*** Opening of Extracted data ***
(* ===== verification/EdgeServerProps.v ===== *)
(** * Edge-triggered clients are never forgotten. *)
From S2P Require Import Prelude KcpBase CLib SockIO EdgeServer.
From Stdlib Require Import Lia.
From stdpp Require Import base list numbers gmap sets.
Open Scope Z_scope.
Open Scope c_scope.

Ltac k_simpl := cbn [upd upd_conns upd_watched upd_edges upd_refused upd_out upd_came conns watched edges refused out came].

(** What a descriptor has in a list of pieces. *)
Definition of_fd (fd : Z) (l : list (Z * list Z)) : list (list Z) := snd <$> filter (fun e => e.1 = fd) l.

Lemma of_fd_app fd l l' : of_fd fd (l ++ l') = of_fd fd l ++ of_fd fd l'.
Proof. unfold of_fd. by rewrite filter_app, fmap_app. Qed.
Lemma of_fd_same fd ps : of_fd fd (map (pair fd) ps) = ps.
Proof. induction ps as [|p ps IH]; [done|]. cbn [map]. unfold of_fd in *. rewrite filter_cons_True by done. cbn. by f_equal. Qed.
Lemma of_fd_other fd fd' ps : fd <> fd' -> of_fd fd (map (pair fd') ps) = [].
Proof. intros Hne. induction ps as [|p ps IH]; [done|]. cbn [map]. unfold of_fd in *. rewrite filter_cons_False by (cbn; congruence). done. Qed.

Definition conn_ok (c : conn) : Prop := match ends c with Broken e => e <> EAGAIN | _ => True end.

(** ** The loop that reads a client *)

Lemma minus_twice (X Y : gset Z) : X ∖ Y ∖ Y = X ∖ Y.
Proof. set_solver. Qed.

Definition drained (fd : Z) (c : conn) (k : kernel) : kernel :=
  let out' := out k ++ map (pair fd) (pieces c) in
  match ends c with
  | Open => mkkernel (<[fd := mkconn [] Open]> (conns k)) (watched k) (edges k) (refused k) out' (came k)
  | _ => mkkernel (delete fd (conns k)) (watched k ∖ {[fd]}) (edges k ∖ {[fd]}) (refused k ∖ {[fd]}) out' (came k)
  end.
*** Close of Extracted data ***
▶ [Problem requirements]: The required output is the line containing "k) out' (came k)" through the last line of the records above, each copied exactly and nothing more.

▶ [Worked solution]:
  | Open => mkkernel (<[fd := mkconn [] Open]> (conns k)) (watched k) (edges k) (refused k) out' (came k)
  | _ => mkkernel (delete fd (conns k)) (watched k ∖ {[fd]}) (edges k ∖ {[fd]}) (refused k ∖ {[fd]}) out' (came k)
  end.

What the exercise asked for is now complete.